### INSTRUCTIONS FOR THE TASK:
Find the word "call" in the data, then copy each line where it is found.

[Saved entries]
- - -

(** C6.  In a call of [update] with detections, a detection whose
    centre is farther than 100 pixels from the last known centre of
    every live track is not matched by the matching loop, and after the
    call a track exists under an identifier not in use before, at or
    above the old [next_id], holding just this detection: its box as the
    whole history, the call's timestamp, its class and confidence.
    This holds for any number of detections in the frame. *)
Theorem far_detection_starts_new_track
    (self : t) (detections : list Detection) (now : float)
    (i : nat) (d : Detection) :
  ids_below_next self ->
  nth_error detections i = Some d ->
  far_from_all self d ->
  ~ In i (snd (match_tracks (tracks self) detections now self []))
  /\ exists k,
      next_id self <= k < next_id (fst (update self detections now))
      /\ ~ In k (track_ids self)
      /\ Dict.get (tracks (fst (update self detections now))) k
         = Some (fresh_track self d now).
Proof.
  intros [_ Hlt] Hd Hfar.
  assert (Hnot : ~ In i (snd (match_tracks (tracks self) detections now
                                self []))).
  { apply (MatchFacts.match_tracks_avoids detections now i d Hd).
    - intros k tr lp Hin Hl. apply ltb_asym.
      exact (Hfar k tr lp Hin Hl).
    - intros []. }
  split; [exact Hnot|].
  assert (Hex : exists k,
             next_id self <= k < next_id (fst (update self detections now))
             /\ Dict.get (tracks (fst (update self detections now))) k
                = Some (fresh_track self d now)).
  { unfold update. destruct detections as [|d0 dets];
      [destruct i; discriminate|].
    destruct (tracks self) as [|kv rest] eqn:Et.
    - cbn [fst]. apply MatchFacts.create_all_creates.
      eapply nth_error_In, Hd.
    - rewrite <- Et in *.
      pose proof (TrackerFacts.match_tracks_shrinks (tracks self)
                    (d0 :: dets) now self []) as [[Hc _] [En _]].
      destruct (match_tracks (tracks self) (d0 :: dets) now self [])
        as [s1 matched].
      cbn [fst snd] in *.
      destruct (MatchFacts.create_unmatched_creates
                  (enumerate (d0 :: dets)) matched now i d
                  (proj2 (MatchFacts.in_enumerate _ _ _) Hd)
                  (proj2 (MatchFacts.mem_false_iff _ _) Hnot) s1)
        as [k [Hk Hg]].
      exists k. rewrite <- En. split; [exact Hk|].
      rewrite Hg. unfold fresh_track. rewrite Hc. reflexivity. }
  destruct Hex as [k [Hk Hg]]. exists k.
  split; [exact Hk|]. split; [|exact Hg].
  intros Hin. apply Hlt in Hin. lia.
Qed.

End MatchingProperties.

(* ================================================================== *)
(** * Alerts and their cooldown *)
(* ================================================================== *)

Module AlertFacts.

Import AdvancedBlindSpotDetection.

Lemma side_get_set_same {A} (p : PerSide A) sd a :
  side_get (side_set p sd a) sd = a.
Proof. destruct sd; reflexivity. Qed.

Lemma side_get_set_other {A} (p : PerSide A) sd a :
  side_get (side_set p sd a) (other_side sd) = side_get p (other_side sd).
Proof. destruct sd; reflexivity. Qed.

Section WithFrame.

Variable Frame : Type.

(** A call that returns went through the block "Trigger warnings"
    with the flags it reports, on a state whose timestamps and
    cooldown are those before the call. *)
Lemma process_side_view_inv self (frame : Frame) sd zone dets now self' r :
  process_side_view Frame self frame sd zone dets now = (self', OK r) ->
  exists self1,
    last_warning_time self1 = last_warning_time self
    /\ warning_cooldown self1 = warning_cooldown self
    /\ trigger self1 sd now (critical_detected r) (warning_detected r)
       = (self', alert r).
Proof.
  unfold process_side_view.
  destruct (VehicleTracker.update _ dets now) as [tracker tracked].
  destruct tracked as [tracked_vehicles|e]; [|discriminate].
  destruct (analyze Frame zone frame tracked_vehicles false false [])
    as [[[c w] tvs]|e]; [|discriminate].
  destruct (trigger _ sd now c w) as [self2 fired] eqn:Et.
  intros E. inversion E; subst. eexists.
  split; [|split; [|exact Et]]; reflexivity.
Qed.

Lemma trigger_spec self sd now c w self' fired :
  trigger self sd now c w = (self', fired) ->
  warning_cooldown self' = warning_cooldown self
  /\ side_get (last_warning_time self') (other_side sd)
     = side_get (last_warning_time self) (other_side sd)
  /\ match fired with
     | Some level =>
         gtb (since_last_alert self sd now) (warning_cooldown self) = true
         /\ side_get (last_warning_time self') sd = now
         /\ (level = CRITICAL <-> c = true)
         /\ (level = WARNING -> w = true)
     | None =>
         side_get (last_warning_time self') sd
         = side_get (last_warning_time self) sd
         /\ ((c || w) = false
             \/ gtb (since_last_alert self sd now) (warning_cooldown self)
                = false)
     end.
Proof.
  unfold trigger, since_last_alert.
  destruct (gtb (sub now (side_get (last_warning_time self) sd))
                (warning_cooldown self)) eqn:Eg;
    destruct c, w; cbn [andb orb]; intros E; inversion E; subst;
    cbn [warning_cooldown last_warning_time];
    rewrite ?side_get_set_same, ?side_get_set_other;
    (split; [reflexivity|]); (split; [reflexivity|]);
    repeat split; auto; try discriminate; try (intros; reflexivity).
Qed.

Lemma frame_shows_nil zone (frame : Frame) l :
  ~ frame_shows zone frame [] l.
Proof. intros [v [reason [[] _]]]. Qed.

Lemma frame_shows_cons zone (frame : Frame) v vs lv rs l :
  AdaptiveBlindSpotZone.classify_threat Frame zone v frame = OK (lv, rs) ->
  frame_shows zone frame (v :: vs) l <-> lv = l \/ frame_shows zone frame vs l.
Proof.
  intros Ec. split.
  - intros [v' [reason [[E|Hin] Hc]]].
    + subst v'. rewrite Ec in Hc. inversion Hc. now left.
    + right. exists v', reason. split; assumption.
  - intros [E|[v' [reason [Hin Hc]]]].
    + subst l. exists v, rs. split; [now left | exact Ec].
    + exists v', reason. split; [now right | exact Hc].
Qed.

(** The loop over the tracked vehicles sets each flag exactly when it
    was set before or some vehicle is classified at that level. *)
Lemma analyze_shows zone (frame : Frame) vs :
  all_classified zone frame vs ->
  forall c w tvs,
  exists c' w' tvs',
    analyze Frame zone frame vs c w tvs = OK (c', w', tvs')
    /\ (c' = true <-> c = true \/ frame_shows zone frame vs critical)
    /\ (w' = true <-> w = true \/ frame_shows zone frame vs warning).
Proof.
  induction vs as [|v vs IH]; intros Hall c w tvs.
  - exists c, w, tvs. split; [reflexivity|].
    split; (split; [now left|]);
      intros [H|H]; [exact H | elim (frame_shows_nil _ _ _ H)
                    | exact H | elim (frame_shows_nil _ _ _ H)].
  - destruct (Hall v (or_introl eq_refl)) as [[lv rs] Ec].
    assert (Hall' : all_classified zone frame vs)
      by (intros v' Hin; apply Hall; now right).
    pose proof (frame_shows_cons zone frame v vs lv rs critical Ec) as Kc.
    pose proof (frame_shows_cons zone frame v vs lv rs warning Ec) as Kw.
    cbn [analyze]. rewrite Ec. cbn [bind].
    destruct lv;
      match goal with
      | |- context [analyze Frame zone frame vs ?c1 ?w1 ?t1] =>
          destruct (IH Hall' c1 w1 t1) as [c' [w' [tvs' [Ea [Hc Hw]]]]]
      end;
      exists c', w', tvs'; (split; [exact Ea|]);
      rewrite Hc, Hw, Kc, Kw; split; split;
      intros H; repeat match goal with
                       | H : _ \/ _ |- _ => destruct H
                       end;
      try discriminate; auto.
Qed.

- - -

### RESPONSE FOR THIS EXERCISE:
(** C6.  In a call of [update] with detections, a detection whose
    call a track exists under an identifier not in use before, at or
    whole history, the call's timestamp, its class and confidence.
(** A call that returns went through the block "Trigger warnings"
    cooldown are those before the call. *)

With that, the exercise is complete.